DIRECTIONS
Whenever a line in the entries includes the word "Prop", copy that line out.

DATA
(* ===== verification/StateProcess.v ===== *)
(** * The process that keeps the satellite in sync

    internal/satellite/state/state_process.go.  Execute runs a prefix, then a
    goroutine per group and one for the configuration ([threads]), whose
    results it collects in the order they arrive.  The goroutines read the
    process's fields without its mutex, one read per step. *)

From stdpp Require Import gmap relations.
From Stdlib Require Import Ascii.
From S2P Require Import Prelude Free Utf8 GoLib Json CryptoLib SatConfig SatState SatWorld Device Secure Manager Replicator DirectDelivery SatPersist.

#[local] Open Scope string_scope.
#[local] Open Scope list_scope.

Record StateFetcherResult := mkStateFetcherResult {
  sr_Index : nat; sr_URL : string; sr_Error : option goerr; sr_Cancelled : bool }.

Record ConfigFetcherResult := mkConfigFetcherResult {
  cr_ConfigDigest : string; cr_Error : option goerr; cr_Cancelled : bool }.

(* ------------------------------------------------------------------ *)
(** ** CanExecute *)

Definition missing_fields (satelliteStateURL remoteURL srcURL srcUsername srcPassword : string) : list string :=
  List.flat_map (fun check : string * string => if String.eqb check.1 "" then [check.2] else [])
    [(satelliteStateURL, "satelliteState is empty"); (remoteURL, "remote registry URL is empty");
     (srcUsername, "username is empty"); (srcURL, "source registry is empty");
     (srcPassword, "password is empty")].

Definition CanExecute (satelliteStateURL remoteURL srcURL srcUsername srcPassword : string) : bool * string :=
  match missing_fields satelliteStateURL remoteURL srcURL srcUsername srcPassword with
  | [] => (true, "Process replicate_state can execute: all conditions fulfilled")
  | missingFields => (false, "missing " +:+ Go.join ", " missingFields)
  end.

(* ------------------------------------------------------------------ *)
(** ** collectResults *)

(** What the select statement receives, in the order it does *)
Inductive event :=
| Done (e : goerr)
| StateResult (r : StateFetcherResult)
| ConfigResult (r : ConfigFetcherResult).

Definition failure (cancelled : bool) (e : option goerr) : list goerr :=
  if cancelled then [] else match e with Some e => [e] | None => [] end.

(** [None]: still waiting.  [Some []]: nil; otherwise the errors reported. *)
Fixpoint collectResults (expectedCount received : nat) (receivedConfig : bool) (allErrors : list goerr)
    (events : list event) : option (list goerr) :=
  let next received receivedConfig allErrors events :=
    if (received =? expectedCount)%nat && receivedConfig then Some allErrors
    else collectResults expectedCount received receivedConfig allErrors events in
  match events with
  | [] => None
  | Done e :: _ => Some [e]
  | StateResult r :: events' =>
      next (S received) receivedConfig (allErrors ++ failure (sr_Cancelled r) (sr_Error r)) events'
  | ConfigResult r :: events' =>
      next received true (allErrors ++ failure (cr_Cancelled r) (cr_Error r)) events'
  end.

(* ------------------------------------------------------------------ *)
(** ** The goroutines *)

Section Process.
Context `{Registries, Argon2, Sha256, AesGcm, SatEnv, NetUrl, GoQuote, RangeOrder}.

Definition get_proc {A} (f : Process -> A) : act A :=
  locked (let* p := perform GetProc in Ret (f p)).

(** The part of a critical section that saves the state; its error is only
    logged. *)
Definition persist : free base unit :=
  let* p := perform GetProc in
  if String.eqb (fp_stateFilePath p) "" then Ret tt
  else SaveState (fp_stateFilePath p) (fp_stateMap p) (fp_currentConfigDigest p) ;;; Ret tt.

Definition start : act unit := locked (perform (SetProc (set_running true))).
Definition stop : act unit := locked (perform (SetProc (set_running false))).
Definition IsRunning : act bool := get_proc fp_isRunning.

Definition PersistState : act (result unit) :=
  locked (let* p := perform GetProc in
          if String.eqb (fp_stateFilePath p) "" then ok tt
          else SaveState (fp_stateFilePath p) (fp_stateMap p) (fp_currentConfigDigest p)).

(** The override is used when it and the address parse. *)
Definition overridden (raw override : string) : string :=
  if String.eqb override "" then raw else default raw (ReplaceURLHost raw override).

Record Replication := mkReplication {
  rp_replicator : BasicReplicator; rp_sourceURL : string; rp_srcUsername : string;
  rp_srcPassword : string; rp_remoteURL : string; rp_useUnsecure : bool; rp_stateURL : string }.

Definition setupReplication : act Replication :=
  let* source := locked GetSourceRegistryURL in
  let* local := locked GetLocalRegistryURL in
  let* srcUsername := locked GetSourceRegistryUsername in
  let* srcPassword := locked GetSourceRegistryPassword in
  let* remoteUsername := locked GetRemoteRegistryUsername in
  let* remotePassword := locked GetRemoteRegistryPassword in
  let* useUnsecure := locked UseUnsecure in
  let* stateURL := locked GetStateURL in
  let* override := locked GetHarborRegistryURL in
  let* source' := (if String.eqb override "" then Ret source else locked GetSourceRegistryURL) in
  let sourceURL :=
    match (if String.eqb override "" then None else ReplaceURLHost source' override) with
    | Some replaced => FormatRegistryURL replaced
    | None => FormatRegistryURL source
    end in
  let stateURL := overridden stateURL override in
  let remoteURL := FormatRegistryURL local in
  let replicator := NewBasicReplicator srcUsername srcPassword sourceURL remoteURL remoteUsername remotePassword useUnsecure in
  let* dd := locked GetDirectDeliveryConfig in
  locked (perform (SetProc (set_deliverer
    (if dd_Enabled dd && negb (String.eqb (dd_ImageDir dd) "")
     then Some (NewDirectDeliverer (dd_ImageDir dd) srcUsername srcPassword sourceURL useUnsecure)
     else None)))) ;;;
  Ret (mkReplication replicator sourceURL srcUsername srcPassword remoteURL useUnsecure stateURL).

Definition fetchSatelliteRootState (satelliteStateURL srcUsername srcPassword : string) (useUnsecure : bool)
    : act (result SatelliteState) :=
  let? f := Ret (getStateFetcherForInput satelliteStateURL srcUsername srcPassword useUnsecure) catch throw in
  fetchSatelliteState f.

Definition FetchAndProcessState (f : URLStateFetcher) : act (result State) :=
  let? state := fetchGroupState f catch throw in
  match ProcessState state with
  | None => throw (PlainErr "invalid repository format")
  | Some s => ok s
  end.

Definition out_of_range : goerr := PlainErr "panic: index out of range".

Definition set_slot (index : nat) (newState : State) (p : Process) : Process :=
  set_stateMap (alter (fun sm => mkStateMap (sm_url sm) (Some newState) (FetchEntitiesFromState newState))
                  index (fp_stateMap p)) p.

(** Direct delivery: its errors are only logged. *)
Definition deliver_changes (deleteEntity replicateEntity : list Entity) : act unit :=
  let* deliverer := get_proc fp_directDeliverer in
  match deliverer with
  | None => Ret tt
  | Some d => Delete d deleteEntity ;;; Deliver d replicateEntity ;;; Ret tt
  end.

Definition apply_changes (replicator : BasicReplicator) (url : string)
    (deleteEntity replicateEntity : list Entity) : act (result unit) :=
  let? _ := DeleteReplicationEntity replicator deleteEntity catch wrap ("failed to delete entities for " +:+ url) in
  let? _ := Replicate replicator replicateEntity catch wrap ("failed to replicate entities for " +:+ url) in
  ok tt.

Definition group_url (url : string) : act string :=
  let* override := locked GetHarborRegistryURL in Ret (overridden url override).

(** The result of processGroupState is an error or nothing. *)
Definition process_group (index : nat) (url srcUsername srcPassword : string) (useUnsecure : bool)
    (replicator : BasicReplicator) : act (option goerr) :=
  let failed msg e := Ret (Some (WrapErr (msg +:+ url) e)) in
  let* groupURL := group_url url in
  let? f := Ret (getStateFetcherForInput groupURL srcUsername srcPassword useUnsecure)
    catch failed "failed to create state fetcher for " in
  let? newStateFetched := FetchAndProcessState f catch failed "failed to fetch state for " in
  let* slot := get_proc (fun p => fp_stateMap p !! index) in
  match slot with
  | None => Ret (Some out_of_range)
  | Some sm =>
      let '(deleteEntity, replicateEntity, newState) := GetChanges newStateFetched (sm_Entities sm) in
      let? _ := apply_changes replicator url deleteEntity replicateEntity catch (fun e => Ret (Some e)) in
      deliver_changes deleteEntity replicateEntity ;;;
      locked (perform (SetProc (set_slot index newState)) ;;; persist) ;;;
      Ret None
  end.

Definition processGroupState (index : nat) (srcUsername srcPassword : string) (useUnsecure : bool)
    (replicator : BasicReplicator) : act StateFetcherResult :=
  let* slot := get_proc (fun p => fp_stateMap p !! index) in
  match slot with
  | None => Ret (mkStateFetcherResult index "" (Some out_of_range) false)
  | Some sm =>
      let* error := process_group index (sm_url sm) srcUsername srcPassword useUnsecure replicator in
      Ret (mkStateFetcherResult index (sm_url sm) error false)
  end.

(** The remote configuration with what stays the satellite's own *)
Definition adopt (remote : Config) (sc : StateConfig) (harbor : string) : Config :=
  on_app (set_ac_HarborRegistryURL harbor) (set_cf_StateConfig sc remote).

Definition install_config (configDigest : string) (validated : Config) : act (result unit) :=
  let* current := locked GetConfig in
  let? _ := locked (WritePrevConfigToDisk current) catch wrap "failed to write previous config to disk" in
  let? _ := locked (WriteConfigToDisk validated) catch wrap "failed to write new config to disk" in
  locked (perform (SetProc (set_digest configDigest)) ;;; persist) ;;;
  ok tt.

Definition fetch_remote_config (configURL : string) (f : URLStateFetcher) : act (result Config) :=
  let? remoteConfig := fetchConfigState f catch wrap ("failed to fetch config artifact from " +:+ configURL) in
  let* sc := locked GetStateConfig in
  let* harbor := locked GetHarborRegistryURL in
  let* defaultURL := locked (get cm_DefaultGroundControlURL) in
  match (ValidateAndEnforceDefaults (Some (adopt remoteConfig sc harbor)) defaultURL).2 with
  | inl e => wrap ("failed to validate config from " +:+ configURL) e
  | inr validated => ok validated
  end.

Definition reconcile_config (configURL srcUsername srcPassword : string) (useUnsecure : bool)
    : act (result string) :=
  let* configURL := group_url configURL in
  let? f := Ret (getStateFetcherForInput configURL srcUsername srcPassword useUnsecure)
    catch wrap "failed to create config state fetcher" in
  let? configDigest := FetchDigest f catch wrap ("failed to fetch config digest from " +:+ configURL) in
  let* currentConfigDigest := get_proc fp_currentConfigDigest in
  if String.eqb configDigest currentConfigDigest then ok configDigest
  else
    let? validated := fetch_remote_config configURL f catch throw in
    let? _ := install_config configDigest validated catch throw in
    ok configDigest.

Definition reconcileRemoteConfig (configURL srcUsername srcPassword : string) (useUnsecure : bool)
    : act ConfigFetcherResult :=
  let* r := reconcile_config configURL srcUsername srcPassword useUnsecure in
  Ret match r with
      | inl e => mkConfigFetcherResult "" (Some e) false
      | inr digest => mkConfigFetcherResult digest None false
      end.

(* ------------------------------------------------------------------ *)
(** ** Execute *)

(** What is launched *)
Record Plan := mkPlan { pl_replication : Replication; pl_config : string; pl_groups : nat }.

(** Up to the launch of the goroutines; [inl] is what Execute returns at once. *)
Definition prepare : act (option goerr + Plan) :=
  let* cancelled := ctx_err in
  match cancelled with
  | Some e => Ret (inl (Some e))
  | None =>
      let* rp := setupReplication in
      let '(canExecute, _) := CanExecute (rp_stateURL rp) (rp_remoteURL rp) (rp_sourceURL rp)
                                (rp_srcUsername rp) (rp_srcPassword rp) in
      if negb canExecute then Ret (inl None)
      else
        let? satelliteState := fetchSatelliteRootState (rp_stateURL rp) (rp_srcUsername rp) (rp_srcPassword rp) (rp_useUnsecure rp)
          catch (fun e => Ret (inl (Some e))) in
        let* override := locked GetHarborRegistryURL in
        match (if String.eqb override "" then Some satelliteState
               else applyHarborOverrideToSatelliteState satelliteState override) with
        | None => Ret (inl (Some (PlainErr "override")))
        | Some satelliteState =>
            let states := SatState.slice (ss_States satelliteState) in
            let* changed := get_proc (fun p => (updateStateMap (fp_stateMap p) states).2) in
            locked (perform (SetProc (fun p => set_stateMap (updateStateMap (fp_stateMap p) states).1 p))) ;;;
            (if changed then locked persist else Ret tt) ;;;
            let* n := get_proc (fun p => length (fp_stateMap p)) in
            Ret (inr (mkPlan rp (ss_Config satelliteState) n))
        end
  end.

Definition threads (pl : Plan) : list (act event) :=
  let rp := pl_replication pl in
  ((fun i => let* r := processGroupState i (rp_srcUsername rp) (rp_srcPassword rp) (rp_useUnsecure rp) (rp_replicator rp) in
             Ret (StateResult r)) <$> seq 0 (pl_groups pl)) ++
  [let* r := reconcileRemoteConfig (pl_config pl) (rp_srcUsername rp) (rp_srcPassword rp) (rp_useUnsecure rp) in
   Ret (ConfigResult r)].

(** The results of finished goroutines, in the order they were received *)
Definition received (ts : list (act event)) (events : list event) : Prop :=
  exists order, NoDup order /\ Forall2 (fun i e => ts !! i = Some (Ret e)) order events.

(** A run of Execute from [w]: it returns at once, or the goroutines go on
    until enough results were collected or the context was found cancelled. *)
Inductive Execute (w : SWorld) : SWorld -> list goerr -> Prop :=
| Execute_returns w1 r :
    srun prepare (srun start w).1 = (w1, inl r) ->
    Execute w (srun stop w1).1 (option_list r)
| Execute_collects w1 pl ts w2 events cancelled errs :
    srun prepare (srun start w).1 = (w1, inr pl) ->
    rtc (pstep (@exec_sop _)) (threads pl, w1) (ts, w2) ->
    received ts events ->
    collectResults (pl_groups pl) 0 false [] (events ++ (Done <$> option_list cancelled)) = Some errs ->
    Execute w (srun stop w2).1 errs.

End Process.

ANSWER BOX
Definition received (ts : list (act event)) (events : list event) : Prop :=
Inductive Execute (w : SWorld) : SWorld -> list goerr -> Prop :=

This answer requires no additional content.